> **TASK STATEMENT**
Copy every line from the data below in which the string "intros" can be found.
*** PROVIDED RECORDS ***
(* ===== verification/IommuFacts.v ===== *)
(** * Theorems about the IOMMU

    An MSI page table is a finite map from the interrupt files of a VM to frame
    numbers, a queue is a FIFO of bounded length, and the reference counts of the
    soft-context ids count the attached devices. *)
From S2P Require Import Prelude RiscvPages PageInfoModel Tracker PageMapModel TrackerFacts Pte PageTableModel Imsic ImsicFacts Iommu DeviceDirectoryFacts TlbModel TlbTrackerFacts.
Import PageSize(Size4k).
Import IommuError.

(** ** MSI page tables *)
Module Msi.
Definition frame (pte : Z) : Z := Z.land (Z.shiftr pte MsiPte.MSI_PTE_PFN_SHIFT) (2 ^ 44 - 1).

Lemma set_bits p : 0 ≤ p < 2 ^ 44 → MsiPte.set p = 5 + p * 2 ^ 10.
Proof.
  intros Hp. unfold MsiPte.set, MsiPte.MSI_PTE_PFN_SHIFT. rewrite <-Z.lor_assoc, Z.lor_comm.
  assert (shl64 p 10 = Z.shiftl p 10) as ->.
  { unfold shl64, wrap64. rewrite (Z.mod_small 10) by done. rewrite Z.shiftl_mul_pow2 by done. apply Z.mod_small. lia. }
  change (Z.lor MsiPte.MSI_PTE_VALID MsiPte.MSI_PTE_WRITE) with 5. apply lor_fields; lia.
Qed.

Lemma set_valid p : 0 ≤ p < 2 ^ 44 → MsiPte.valid (MsiPte.set p) = true.
Proof.
  intros Hp. rewrite set_bits by done. unfold MsiPte.valid.
  change (Z.lor MsiPte.MSI_PTE_VALID MsiPte.MSI_PTE_WRITE) with 5. apply Z.eqb_eq.
  rewrite <-lor_fields by lia. rewrite Z.land_lor_distr_l. change (Z.land 5 5) with 5.
  assert (Z.land (Z.shiftl p 10) 5 = 0) as ->; [|done]. apply Z.bits_inj'. intros i Hi.
  rewrite Z.land_spec, Z.bits_0. destruct (Z.lt_ge_cases i 10).
  - by rewrite Z.shiftl_spec_low by lia.
  - rewrite (testbit_high 5 i 3) by lia. apply andb_false_r.
Qed.

Lemma set_frame p : 0 ≤ p < 2 ^ 44 → frame (MsiPte.set p) = p.
Proof.
  intros Hp. rewrite set_bits by done. unfold frame, MsiPte.MSI_PTE_PFN_SHIFT.
  rewrite land_mask_mod, Z.shiftr_div_pow2 by lia. rewrite Z.div_add by lia. change (5 / 2 ^ 10) with 0.
  apply Z.mod_small. lia.
Qed.

(** A table as the constructor accepts it. *)
Record table_ok (t : MsiPageTable.t) : Prop := {
  ok_src : geometry_ok (MsiPageTable.src_geometry t);
  ok_size : MsiPageTable.required_table_size (MsiPageTable.src_geometry t)
    ≤ SequentialPages.length_bytes (MsiPageTable.pages t)
}.

Section table.
Variable t : MsiPageTable.t.
Hypothesis Ht : table_ok t.
Abbreviation src := (MsiPageTable.src_geometry t).
Abbreviation valid loc := (ImsicGeometry.location_is_valid src loc).

Definition index (loc : ImsicLocation.t) : Z :=
  ImsicFileId.bits (ImsicLocation.file loc)
  + (ImsicLocation.hart loc + ImsicLocation.group loc * 2 ^ ImsicGeometry.hart_index_bits src)
    * 2 ^ ImsicGeometry.guest_index_bits src.
Definition entry (loc : ImsicLocation.t) : Z := SequentialPages.addr (MsiPageTable.pages t) + MsiPte.SIZE * index loc.

(** What the table means: the frame of the physical interrupt file. *)
Definition lookup (m : mem) (loc : ImsicLocation.t) : option Z :=
  let pte := read64 m (entry loc) in if MsiPte.valid pte then Some (frame pte) else None.

Lemma index_from loc : location_wf loc → valid loc = true →
  MsiPageTableIndex.from src loc = Some (index loc) ∧
  MsiPageTable.entry_for_index t (index loc) = Some (entry loc).
Proof using Ht.
  intros Hw Hv. pose proof (ok_src _ Ht) as Hg. pose proof Hv as [Hf _]%valid_iff; [|done..].
  destruct (packed_fields src Hg _ _ _ Hf) as [Hp Hb]. fold (index loc) in Hp, Hb. split.
  - unfold MsiPageTableIndex.from. rewrite Hv. cbn [negb]. by rewrite Hp.
  - unfold MsiPageTable.entry_for_index. rewrite (proj2 (Z.leb_gt _ _)); [done|].
    pose proof (ok_size _ Ht) as Hs. unfold MsiPageTable.required_table_size in Hs. pose proof Hg as [].
    assert (ImsicGeometry.index_bits src = ImsicGeometry.group_index_bits src + ImsicGeometry.hart_index_bits src
      + ImsicGeometry.guest_index_bits src) as E.
    { unfold ImsicGeometry.index_bits, wrap32. rewrite (Z.mod_small (_ + ImsicGeometry.hart_index_bits _)), Z.mod_small; lia. }
    rewrite E, shl64_one in Hs by lia. unfold MsiPte.SIZE in *.
    assert (2 ^ (ImsicGeometry.group_index_bits src + ImsicGeometry.hart_index_bits src
      + ImsicGeometry.guest_index_bits src) ≤ 2 ^ 52) by (apply Z.pow_le_mono_r; lia).
    unfold wrap64 in Hs. rewrite Z.mod_small in Hs by lia.
    apply Z.lt_le_trans with (1 := proj2 Hb). apply Z.div_le_lower_bound; lia.
Qed.

Lemma entry_inj loc loc' : location_wf loc → location_wf loc' → valid loc = true → valid loc' = true →
  entry loc = entry loc' → loc = loc'.
Proof using Ht.
  intros Hw Hw' Hv Hv' He. pose proof (ok_src _ Ht) as Hg. pose proof Hg as [].
  apply valid_iff in Hv as [(Hf & Hh & _) _], Hv' as [(Hf' & Hh' & _) _]; [|done..].
  assert (index loc = index loc') as Hi by (unfold entry, MsiPte.SIZE in He; lia). unfold index in Hi.
  apply fields_inj in Hi as [Ef Hi]; [|lia..]. apply fields_inj in Hi as [Eh Eg]; [|lia..].
  assert (ImsicLocation.file loc = ImsicLocation.file loc') as Ei.
  { rewrite <-(from_index_bits (ImsicLocation.file loc)) by by split_and!; [..|apply Hw].
    rewrite <-(from_index_bits (ImsicLocation.file loc')) by by split_and!; [..|apply Hw']. by rewrite Ef. }
  destruct loc, loc'. cbn in *. by subst.
Qed.

Lemma lookup_write m loc v loc' : location_wf loc → location_wf loc' → valid loc = true → valid loc' = true →
  lookup (write64 (entry loc) v m) loc' =
  if decide (loc' = loc) then (if MsiPte.valid v then Some (frame v) else None) else lookup m loc'.
Proof using Ht.
  intros Hw Hw' Hv Hv'. unfold lookup. rewrite read64_write64. destruct (decide (loc' = loc)) as [->|Hne].
  - by rewrite decide_True.
  - rewrite decide_False; [done|]. intros He. apply Hne. symmetry. by apply entry_inj.
Qed.
End table.

Lemma msi_new_ok pages src dest owner tr t tr' :
  geometry_ok src → MsiPageTable.new pages src dest owner tr = Returns (Ok t, tr') →
  table_ok t ∧ MsiPageTable.src_geometry t = src.
Proof.
  intros Hg. unfold MsiPageTable.new. destruct (Z.ltb_spec (SequentialPages.length_bytes pages)
    (MsiPageTable.required_table_size src)) as [|Hs]; [done|]. destruct (negb _); [done|].
  intros (addrs & s1 & Ha & Hb)%bind_inv_ok. unfold of_outcome in Ha.
  destruct (iter_from_take _ _) as [l|]; [|done]. injection Ha as -> <-.
  rewrite (bind_ok _ _ tr tr tr) in Hb by done. destruct (negb _); [done|]. by injection Hb as <- _.
Qed.

(** ** The abstract table: a map from interrupt files to frames *)
Inductive msi_op :=
| Map (src dest : ImsicLocation.t)
| Remap (src dest : ImsicLocation.t)
| Unmap (loc : ImsicLocation.t).

Definition exec (t : MsiPageTable.t) (tr : PageTracker.t) (op : msi_op) : M mem IommuError.t unit :=
  match op with
  | Map src dest => MsiPageTable.map t tr src dest
  | Remap src dest => MsiPageTable.remap t tr src dest
  | Unmap loc => MsiPageTable.unmap t loc
  end.

(** The frame of an interrupt file that the owner of the table has mapped. *)
Definition dest_frame (t : MsiPageTable.t) (tr : PageTracker.t) (dest : ImsicLocation.t) : result IommuError.t Z :=
  match ImsicGeometry.location_to_addr (MsiPageTable.dest_geometry t) dest with
  | None => Err (InvalidImsicLocation dest)
  | Some a =>
      if PageTracker.is_mapped_page a (MsiPageTable.owner t) (MemType.Mmio DeviceMemType.Imsic) tr
      then Ok (PageAddr.pfn a) else Err (MsiPageNotOwned a)
  end.

(** The update that an operation makes to the map [f], or its error. *)
Definition spec (t : MsiPageTable.t) (tr : PageTracker.t) (f : ImsicLocation.t → option Z) (op : msi_op)
    : result IommuError.t (ImsicLocation.t * option Z) :=
  let known loc := ImsicGeometry.location_is_valid (MsiPageTable.src_geometry t) loc in
  match op with
  | Map src dest =>
      match dest_frame t tr dest with
      | Err e => Err e
      | Ok p => if negb (known src) then Err (InvalidImsicLocation src)
                else match f src with Some _ => Err (MsiAlreadyMapped src) | None => Ok (src, Some p) end
      end
  | Remap src dest =>
      match dest_frame t tr dest with
      | Err e => Err e
      | Ok p => if negb (known src) then Err (InvalidImsicLocation src)
                else match f src with Some _ => Ok (src, Some p) | None => Err (MsiNotMapped src) end
      end
  | Unmap loc =>
      if negb (known loc) then Err (InvalidImsicLocation loc)
      else match f loc with Some _ => Ok (loc, None) | None => Err (MsiNotMapped loc) end
  end.

Definition op_wf (op : msi_op) : Prop :=
  match op with Map src _ | Remap src _ | Unmap src => location_wf src end.

Lemma owned_dest_eq t tr dest :
  match MsiPageTable.owned_dest t tr dest with
  | Ok a => dest_frame t tr dest = Ok (PageAddr.pfn a)
  | Err e => dest_frame t tr dest = Err e
  end.
Proof.
  unfold MsiPageTable.owned_dest, dest_frame. destruct (ImsicGeometry.location_to_addr _ _); [|done].
  by destruct (PageTracker.is_mapped_page _ _ _ _).
Qed.

Lemma pfn_frame a : 0 ≤ PageAddr.pfn a < 2 ^ 44.
Proof.
  unfold PageAddr.pfn, PageAddr.PFN_MASK, PageAddr.PFN_BITS. rewrite Z.shiftl_1_l, land_mask_mod by lia.
  by apply Z.mod_pos_bound.
Qed.

Lemma exec_spec t tr op m :
  table_ok t → op_wf op →
  match spec t tr (lookup t m) op with
  | Err e => exec t tr op m = Returns (Err e, m)
  | Ok (src, v) => ImsicGeometry.location_is_valid (MsiPageTable.src_geometry t) src = true ∧
      location_wf src ∧ ∃ w, exec t tr op m = Returns (Ok tt, write64 (entry t src) w m) ∧
        (if MsiPte.valid w then Some (frame w) else None) = v
  end.
Proof.
  intros Ht Hw. destruct op as [src dest|src dest|src]; cbn [spec exec op_wf] in *.
  - unfold MsiPageTable.map. pose proof (owned_dest_eq t tr dest) as Hd.
    destruct (MsiPageTable.owned_dest t tr dest) as [a|e]; rewrite Hd; [|done]. erewrite bind_ok by done.
    destruct (ImsicGeometry.location_is_valid _ src) eqn:Hv; cbn [negb]; cycle 1.
    { erewrite bind_err; [done|]. unfold MsiPageTableIndex.from. by rewrite Hv. }
    destruct (index_from t Ht src Hw Hv) as [-> He]. erewrite bind_ok by done. rewrite He.
    erewrite bind_ok by done. erewrite bind_ok by done. unfold lookup.
    destruct (MsiPte.valid (read64 m (entry t src))); [done|]. split_and!; [done..|].
    eexists. split; [done|]. rewrite set_valid, set_frame by apply pfn_frame. done.
  - unfold MsiPageTable.remap. pose proof (owned_dest_eq t tr dest) as Hd.
    destruct (MsiPageTable.owned_dest t tr dest) as [a|e]; rewrite Hd; [|done]. erewrite bind_ok by done.
    destruct (ImsicGeometry.location_is_valid _ src) eqn:Hv; cbn [negb]; cycle 1.
    { erewrite bind_err; [done|]. unfold MsiPageTableIndex.from. by rewrite Hv. }
    destruct (index_from t Ht src Hw Hv) as [-> He]. cbn [mbind option_bind]. rewrite He. erewrite bind_ok by done.
    erewrite bind_ok by done. unfold lookup.
    destruct (MsiPte.valid (read64 m (entry t src))); [|done]. split_and!; [done..|].
    eexists. split; [done|]. rewrite set_valid, set_frame by apply pfn_frame. done.
  - unfold MsiPageTable.unmap. destruct (ImsicGeometry.location_is_valid _ src) eqn:Hv; cbn [negb]; cycle 1.
    { erewrite bind_err; [done|]. unfold MsiPageTableIndex.from. by rewrite Hv. }
    destruct (index_from t Ht src Hw Hv) as [-> He]. erewrite bind_ok by done. rewrite He.
    erewrite bind_ok by done. erewrite bind_ok by done. unfold lookup.
    destruct (MsiPte.valid (read64 m (entry t src))); [|done]. split_and!; [done..|]. by eexists.
Qed.
End Msi.

(** An MSI page table of one page for a VM with eight harts. *)
Definition msi_src : ImsicGeometry.t := ImsicGeometry.mk 0x38000000 0 24 3 3 5.
Definition msi_dest : ImsicGeometry.t := ImsicGeometry.mk 0x28000000 0 24 4 4 15.
Definition msi_tracker : PageTracker.t :=
  PageTracker.mk 3 [2] 16 (PageMap.mk [PageInfo.mk MemType.Ram PageState.VmState [2] None;
    PageInfo.mk (MemType.Mmio DeviceMemType.Imsic) PageState.Mapped [2] None] 1024
    [SparseMapEntry.mk 256 1 0; SparseMapEntry.mk 0x28031 1 1]).
Definition msi_table : MsiPageTable.t := MsiPageTable.mk (SequentialPages.mk 1048576 Size4k 1) msi_src msi_dest 2.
*** End of PROVIDED RECORDS ***
> **SOLUTION TO THE PROBLEM**
  intros Hp. unfold MsiPte.set, MsiPte.MSI_PTE_PFN_SHIFT. rewrite <-Z.lor_assoc, Z.lor_comm.
  intros Hp. rewrite set_bits by done. unfold MsiPte.valid.
  assert (Z.land (Z.shiftl p 10) 5 = 0) as ->; [|done]. apply Z.bits_inj'. intros i Hi.
  intros Hp. rewrite set_bits by done. unfold frame, MsiPte.MSI_PTE_PFN_SHIFT.
  intros Hw Hv. pose proof (ok_src _ Ht) as Hg. pose proof Hv as [Hf _]%valid_iff; [|done..].
  intros Hw Hw' Hv Hv' He. pose proof (ok_src _ Ht) as Hg. pose proof Hg as [].
  intros Hw Hw' Hv Hv'. unfold lookup. rewrite read64_write64. destruct (decide (loc' = loc)) as [->|Hne].
  - rewrite decide_False; [done|]. intros He. apply Hne. symmetry. by apply entry_inj.
  intros Hg. unfold MsiPageTable.new. destruct (Z.ltb_spec (SequentialPages.length_bytes pages)
  intros (addrs & s1 & Ha & Hb)%bind_inv_ok. unfold of_outcome in Ha.
  intros Ht Hw. destruct op as [src dest|src dest|src]; cbn [spec exec op_wf] in *.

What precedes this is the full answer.